"""Tests that server.aclose() is always called during shutdown, even when
server.drain() raises TimeoutError.

Previously, _run_worker (cli.py) did not catch TimeoutError from drain(),
which meant aclose() was skipped — stuck child processes were never killed
and became orphaned until the pod was force-terminated.

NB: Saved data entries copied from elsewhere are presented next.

Lemma change_case c b :
  is_hex_digit c = true ->
  let c' := if b : bool then toupper c else tolower c in
  tolower c' = tolower c /\ fromHexChar c' = fromHexChar c.
Proof.
  intros Hc. set (c' := if b then toupper c else tolower c).
  assert (0 <= c < 128) as Hr by (unfold is_hex_digit in Hc; bool_hyps; revert Hc; cmp_lia).
  apply (all_below_true 128 (fun c => implb (is_hex_digit c)
    ((tolower (toupper c) =? tolower c) && (tolower (tolower c) =? tolower c) &&
     (fromHexChar (toupper c) =? fromHexChar c) && (fromHexChar (tolower c) =? fromHexChar c)))) in Hr;
    [| by vm_compute].
  rewrite Hc in Hr. cbn [implb] in Hr. bool_hyps. subst c'. destruct b; split; lia.
Qed.

Lemma eip55_loop_spec hash i s :
  forallb is_hex_digit s = true -> 0 <= i -> i + len s <= 2 * len hash ->
  exists s', eip55_loop hash i s = Ok s' /\ tolower <$> s' = tolower <$> s /\
             fromHexChar <$> s' = fromHexChar <$> s.
Proof.
  revert i. induction s as [|c s IH]; intros i Hs Hi HL; [by exists [] |].
  cbn [forallb] in Hs. apply andb_true_iff in Hs as [Hc Hs]. cbn [length] in HL.
  destruct (IH (i + 1)) as (s' & E & H1 & H2); [done | lia | lia |].
  cbn [eip55_loop]. unfold eip55_char, hash_at.
  destruct (zget_in hash (i / 2)) as [b ->].
  { split; [apply Z.div_pos; lia | apply Z.div_lt_upper_bound; lia]. }
  cbn [mbind res_bind]. rewrite E. cbn [mbind res_bind]. eexists. split; [done |].
  rewrite !fmap_cons, H1, H2.
  by destruct (change_case c (8 <=? Z.land (Z.shiftr b (4 * (1 - i mod 2))) 15) Hc) as [-> ->].
Qed.

Lemma hexdigit_facts n :
  0 <= n < 16 -> is_hex_digit (hexdigit n) = true /\ tolower (hexdigit n) = hexdigit n.
Proof.
  intros Hn. apply (all_below_true 16 (fun n => is_hex_digit (hexdigit n) && (tolower (hexdigit n) =? hexdigit n)))
    in Hn; [| by vm_compute]. by bool_hyps.
Qed.

Lemma toHex_digits b : forallb is_hex_digit (toHex b) = true.
Proof.
  induction b as [|x b IH]; [done |]. rewrite toHex_cons. cbn [forallb]. rewrite IH, andb_true_r.
  destruct (hexdigit_facts _ (land_15_range (Z.shiftr x 4))) as [-> _].
  by destruct (hexdigit_facts _ (land_15_range x)) as [-> _].
Qed.

Lemma toHex_lower b : tolower <$> toHex b = toHex b.
Proof.
  induction b as [|x b IH]; [done |]. rewrite toHex_cons, !fmap_cons, IH.
  destruct (hexdigit_facts _ (land_15_range (Z.shiftr x 4))) as [_ ->].
  by destruct (hexdigit_facts _ (land_15_range x)) as [_ ->].
Qed.

(** Whatever the hash function answers, the Ethereum form of an address is its
    hexadecimal text with some letters in upper case, and [make_address] reads it back. *)
Theorem eth_address_roundtrip (platon_sha3 : bytes -> bytes) (testnet : bool) (a : bytes) :
  (forall m, length (platon_sha3 m) = 32%nat) -> bytes_ok a -> length a = 20%nat ->
  exists s, toEthAddress platon_sha3 a = Ok s /\ tolower <$> s = hash_toString a /\
            make_address testnet s = Ok (a, true).
Proof.
  intros HS Ha HL. unfold toEthAddress, getEIP55ChecksummedAddress, hash_toString.
  cbn [app has_0x Z.eqb andb Pos.eqb]. change (zdrop 2 (48 :: 120 :: toHex a)) with (toHex a).
  rewrite length_toHex, HL, toHex_digits. cbn [Nat.mul Nat.add Z.of_nat Z.eqb negb orb Pos.of_succ_nat Pos.succ Pos.eqb].
  unfold hash_of_memory. cbn [Z.ltb Z.compare Pos.compare Pos.compare_cont]. rewrite HS.
  destruct (Z.leb_spec 32 (Z.of_nat 32)) as [_ |]; [| lia]. cbn [mbind res_bind].
  set (hash := ztake 32 _ ++ _).
  destruct (eip55_loop_spec hash 0 (toHex a)) as (s' & -> & H1 & H2); [apply toHex_digits | lia | |].
  { rewrite length_toHex, HL. unfold hash, ztake. rewrite length_app, length_take, HS. lia. }
  cbn [mbind res_bind]. exists (48 :: 120 :: s'). split; [done |].
  split; [change (48 :: 120 :: (tolower <$> s') = 48 :: 120 :: toHex a); by rewrite H1, toHex_lower |].
  unfold make_address.
  assert (fromHex (48 :: 120 :: s') = a) as ->.
  { rewrite (fromHex_same _ (48 :: 120 :: toHex a)); [by apply (fromHex_toHex a true) | done |].
    by rewrite !fmap_cons, H2. }
  cbn [has_0x Z.eqb andb Pos.eqb]. rewrite HL. cbn [Z.of_nat Z.eqb Pos.of_succ_nat Pos.succ Pos.eqb].
  by rewrite hash_of_bytes_exact by lia.
Qed.

Lemma eth_address_roundtrip_witness :
  exists s, toEthAddress (fun m => replicate 32 (len m + 129)) sample_address = Ok s /\
            tolower <$> s = hash_toString sample_address /\
            make_address false s = Ok (sample_address, true).
Proof.
  apply (eth_address_roundtrip (fun m => replicate 32 (len m + 129)) false sample_address).
  - intros m. reflexivity.
  - apply (bool_decide_unpack _). reflexivity.
  - reflexivity.
Defined.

The drain() docstring explicitly documents this behavior:
  "When timeout isn't None, it will raise asyncio.TimeoutError if the
   processes didn't finish in time."

The fix catches asyncio.TimeoutError around drain() so aclose() always runs.
"""

from __future__ import annotations

import asyncio
import multiprocessing as mp
import socket
from unittest.mock import AsyncMock, patch

import pytest

from livekit.agents.cli.cli import _ExitCli, _run_worker
from livekit.agents.cli.proto import CliArgs
from livekit.agents.ipc.supervised_proc import SupervisedProc, SupervisedProcKind
from livekit.agents.utils import aio
from livekit.agents.worker import AgentServer

pytestmark = [pytest.mark.unit, pytest.mark.virtual_time, pytest.mark.no_concurrent]

_CLI_ARGS = CliArgs(log_level="ERROR", url=None, api_key=None, api_secret=None)

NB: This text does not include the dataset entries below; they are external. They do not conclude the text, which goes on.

Lemma emit_topics_spec w ds ts args :
  Forall topic_ok ds -> ds <> [] -> cost (Lst (topic_tree <$> ds)) < RLP_LIMIT ->
  valid (TTuple ts) args -> cost (Lst (trees ts args)) < RLP_LIMIT ->
  emit_topics host_event w ds ts args
  = Ok (host_event w (enc (Lst (topic_tree <$> ds))) (enc (Lst (trees ts args)))).
Proof using HL.
  intros Hds Hne HB Ha HBa. unfold emit_topics. rewrite cost_list in HB. unfold RLP_LIMIT, SIZE_MAX in HB.
  pose proof (total_cost_len (topic_tree <$> ds)) as HLen.
  destruct (appendList_spec stream_new empty_builder (len ds) represents_new) as (s1 & -> & HR1 & HB1);
    [lia | change (budget empty_builder) with 0; lia |].
  cbn [mbind res_bind]. destruct (topics_measure_spec ds size_new Hds size_ok_new) as [r ->]. cbn [mbind res_bind].
  assert ((len ds =? 0) = false) as E0 by (apply Z.eqb_neq; destruct ds; [done | cbn; lia]).
  rewrite E0 in HR1, HB1. change (budget empty_builder) with 0 in HB1.
  destruct (topics_put_spec ds (stream_reserve s1 (rs_size_ r)) (open_list empty_builder (len ds)) Hds)
    as (s2 & -> & HR2); [by apply reserve_represents | lia |].
  cbn [mbind res_bind]. rewrite <- (length_fmap topic_tree ds), open_list_full in HR2
    by (destruct ds; [done | by rewrite fmap_cons]).
  rewrite (stream_out_spec s2 _ HR2). cbn [mbind res_bind].
  destruct (event_args_spec ts args Ha HBa) as (s3 & -> & E3). cbn [mbind res_bind]. rewrite E3.
  cbn [mbind res_bind]. cbn [add_item add_items b_open b_done empty_builder flat_map app]. by rewrite app_nil_r.
Qed.

(** C31. Every event reaches the chain in its layout: the topics are the RLP list of the
    name and of the indexed values in order, each a number as it is encoded everywhere or
    at most 32 bytes (longer text and longer encodings by their hash), and the data is the
    RLP list of the arguments. *)
Theorem event_layout (w : W) (name : bytes) (t1 t2 t3 : ty) (v1 : val t1) (v2 : val t2) (v3 : val t3)
    (ts : tys) (args : vals ts) :
  bytes_valid name -> valid t1 v1 -> valid t2 v2 -> valid t3 v3 -> valid (TTuple ts) args ->
  cost (Lst [Str name; tree t1 v1; tree t2 v2; tree t3 v3]) < RLP_LIMIT ->
  cost (Lst (trees ts args)) < RLP_LIMIT ->
  let data := enc (Lst (trees ts args)) in
  let sign := topic_item platon_sha3 TString name in
  let i1 := topic_item platon_sha3 t1 v1 in
  let i2 := topic_item platon_sha3 t2 v2 in
  let i3 := topic_item platon_sha3 t3 v3 in
  cost (Lst [sign; i1; i2; i3]) < RLP_LIMIT ->
  emit_event host_event w ts args = Ok (host_event w [] data) /\
  emit_event0 platon_sha3 host_event w name ts args = Ok (host_event w (enc (Lst [sign])) data) /\
  emit_event1 platon_sha3 host_event w name t1 v1 ts args = Ok (host_event w (enc (Lst [sign; i1])) data) /\
  emit_event2 platon_sha3 host_event w name t1 v1 t2 v2 ts args
    = Ok (host_event w (enc (Lst [sign; i1; i2])) data) /\
  emit_event3 platon_sha3 host_event w name t1 v1 t2 v2 t3 v3 ts args
    = Ok (host_event w (enc (Lst [sign; i1; i2; i3])) data).
Proof using HL HH.
  intros Hn H1 H2 H3 Ha HB HBa data sign i1 i2 i3 HBi. rewrite cost_list in HB, HBi. cbn [total_cost foldr] in HB, HBi.
  pose proof (cost_pos (Str name)). pose proof (cost_pos (tree t1 v1)).
  pose proof (cost_pos (tree t2 v2)). pose proof (cost_pos (tree t3 v3)).
  destruct (topic_converts TString name Hn) as (d0 & E0 & T0 & O0); [cbn [tree]; lia |].
  destruct (topic_converts t1 v1 H1) as (d1 & E1 & T1 & O1); [lia |].
  destruct (topic_converts t2 v2 H2) as (d2 & E2 & T2 & O2); [lia |].
  destruct (topic_converts t3 v3 H3) as (d3 & E3 & T3 & O3); [lia |].
  pose proof (cost_pos sign). pose proof (cost_pos i1). pose proof (cost_pos i2). pose proof (cost_pos i3).
  assert (forall ds, Forall topic_ok ds -> ds <> [] -> cost (Lst (topic_tree <$> ds)) < RLP_LIMIT ->
    emit_topics host_event w ds ts args = Ok (host_event w (enc (Lst (topic_tree <$> ds))) data)) as HE
    by (intros; by apply emit_topics_spec).
  unfold emit_event0, emit_event1, emit_event2, emit_event3.
  rewrite E0, E1, E2, E3. cbn [mbind res_bind].
  split_and!.
  - unfold emit_event. destruct (event_args_spec ts args Ha HBa) as (s & -> & Es). cbn [mbind res_bind]. by rewrite Es.
  - rewrite (HE [d0]); [| by repeat constructor | done |]; rewrite ?fmap_cons, ?T0; [done |].
    fold sign. rewrite cost_list. cbn [total_cost foldr fmap list_fmap]. lia.
  - rewrite (HE [d0; d1]); [| by repeat constructor | done |]; rewrite ?fmap_cons, ?T0, ?T1; [done |].
    fold sign i1. rewrite cost_list. cbn [total_cost foldr fmap list_fmap]. lia.
  - rewrite (HE [d0; d1; d2]); [| by repeat constructor | done |]; rewrite ?fmap_cons, ?T0, ?T1, ?T2; [done |].
    fold sign i1 i2. rewrite cost_list. cbn [total_cost foldr fmap list_fmap]. lia.
  - rewrite (HE [d0; d1; d2; d3]); [| by repeat constructor | done |]; rewrite ?fmap_cons, ?T0, ?T1, ?T2, ?T3; [done |].
    fold sign i1 i2 i3. rewrite cost_list. cbn [total_cost foldr fmap list_fmap]. lia.
Qed.
End EventFacts.

#[local] Existing Instance host_rlp.
#[local] Existing Instance host_rlp_laws.

(** An event with a number, a text of more than 32 characters and a vector as topics. *)
Lemma event_layout_witness :
  let sha := fun m : bytes => replicate 32 (len m mod 256) in
  let log := fun (w : list (bytes * bytes)) t a => (t, a) :: w in
  emit_event3 sha log [] [104; 105] (TUint W8) 7 TString (replicate 40 97) (TVector (TUint W16)) [1; 300]
    (TCons TBool TNil) (true, tt)
  = Ok [(enc (Lst [Str [104; 105]; int_item 7; Str (replicate 32 40);
                   Str (enc (Lst [int_item 1; int_item 300]))]),
         enc (Lst [int_item 1]))].
Proof.
  intros sha log.
  assert (hash_32 sha) as HH.
  { intros m. split; [reflexivity |]. apply Forall_replicate. apply Z.mod_pos_bound. lia. }
  destruct (event_layout sha log HH [] [104; 105] (TUint W8) TString (TVector (TUint W16))
              7 (replicate 40 97) [1; 300] (TCons TBool TNil) (true, tt)) as (_ & _ & _ & _ & E).
  - split; [apply (bool_decide_unpack _); reflexivity | vm_compute; reflexivity].
  - vm_compute. split; [discriminate | reflexivity].
  - split; [apply (bool_decide_unpack _); reflexivity | vm_compute; reflexivity].
  - repeat constructor; vm_compute; try discriminate.
  - split; exact I.
  - vm_compute. reflexivity.
  - vm_compute. reflexivity.
  - vm_compute. reflexivity.
  - exact E.
Defined.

def _make_server(drain_timeout: int = 1) -> AgentServer:
    server = AgentServer(drain_timeout=drain_timeout)
    return server


class _DummySupervisedProc(SupervisedProc):
    @property
    def process_kind(self) -> SupervisedProcKind:
        return SupervisedProcKind.JOB

    def _create_process(self, cch: socket.socket, log_cch: socket.socket) -> mp.Process:
        raise NotImplementedError

    async def _main_task(self, ipc_ch: aio.ChanReceiver[object]) -> None:
        raise NotImplementedError


def _make_supervised_proc() -> _DummySupervisedProc:
    return _DummySupervisedProc(
        initialize_timeout=1.0,
        close_timeout=1.0,
        memory_warn_mb=0.0,
        memory_limit_mb=0.0,
        ping_interval=1.0,
        ping_timeout=1.0,
        high_ping_threshold=1.0,
        http_proxy=None,
        mp_ctx=mp.get_context("spawn"),
        loop=asyncio.get_event_loop(),
    )


class TestDrainTimeout:
    """Verify that aclose() is called regardless of drain() outcome."""

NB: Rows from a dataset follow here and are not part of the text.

Ltac constant_text := split; [apply (bool_decide_unpack _); reflexivity | vm_compute; reflexivity].

Lemma add_event w :
  exists w1, hello_event platon_sha3 host_event w n_add_message [101; 118; 101; 110; 116; 49] 1 = Ok w1 /\
    log w1 = log w ++ [event_of n_add_message [101; 118; 101; 110; 116; 49] 1] /\
    forall k, contents w1 k = contents w k.
Proof using HL HH event_contents event_log.
  apply event_emitted; [constant_text | constant_text | unfold uint_valid; lia | vm_compute; reflexivity].
Qed.

Lemma get_event w :
  exists w1, hello_event platon_sha3 host_event w n_get_message [101; 118; 101; 110; 116; 50] 2 = Ok w1 /\
    log w1 = log w ++ [event_of n_get_message [101; 118; 101; 110; 116; 50] 2] /\
    forall k, contents w1 k = contents w k.
Proof using HL HH event_contents event_log.
  apply event_emitted; [constant_text | constant_text | unfold uint_valid; lia | vm_compute; reflexivity].
Qed.

(** A transaction did its part: the list [l'], the events [es], nothing else. *)
Definition done_by (w : world) (c : call) (r : option (option bytes)) (l' : list (val my_message))
    (es : list (bytes * bytes)) : Prop :=
  exists data w', call_input c = Ok data /\ transaction w data = (r, w') /\ holds w' l' /\ log w' = log w ++ es /\
    forall k, k <> enc (int_item info_name) -> contents w' k = contents w k.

    def test_aclose_called_when_drain_succeeds(self) -> None:
        """Baseline: when drain completes normally, aclose IS called."""
        server = _make_server()

        with (
            patch.object(server, "drain", new_callable=AsyncMock) as mock_drain,
            patch.object(server, "aclose", new_callable=AsyncMock) as mock_aclose,
            patch.object(server, "run", new_callable=AsyncMock),
        ):
            _run_worker(server, args=_CLI_ARGS)

        mock_drain.assert_awaited_once()
        mock_aclose.assert_awaited_once()

    def test_aclose_called_when_drain_times_out(self) -> None:
        """When drain raises TimeoutError, aclose must still be called.

        The TimeoutError originates from asyncio.wait_for() inside
        AgentServer.drain() (worker.py) when a child process doesn't
        exit within drain_timeout seconds. Without catching it,
        stuck child processes are never sent ShutdownRequest and never
        SIGKILL'd — they become orphaned until the pod is force-killed.
        """
        server = _make_server()

        with (
            patch.object(
                server,
                "drain",
                new_callable=AsyncMock,
                side_effect=asyncio.TimeoutError("drain timed out"),
            ),
            patch.object(server, "aclose", new_callable=AsyncMock) as mock_aclose,
            patch.object(server, "run", new_callable=AsyncMock),
        ):
            _run_worker(server, args=_CLI_ARGS)

        mock_aclose.assert_awaited_once()

    def test_drain_raises_timeout_from_stuck_process(self) -> None:
        """Exercises real AgentServer.drain() with a stuck process,
        confirming TimeoutError originates from asyncio.wait_for in
        worker.py.
        """
        server = _make_server(drain_timeout=1)

        # Set up internal state that drain() needs, without calling run()
        server._draining = False
        server._lock = asyncio.Lock()
        server._job_lifecycle_tasks = set[asyncio.Task[object]]()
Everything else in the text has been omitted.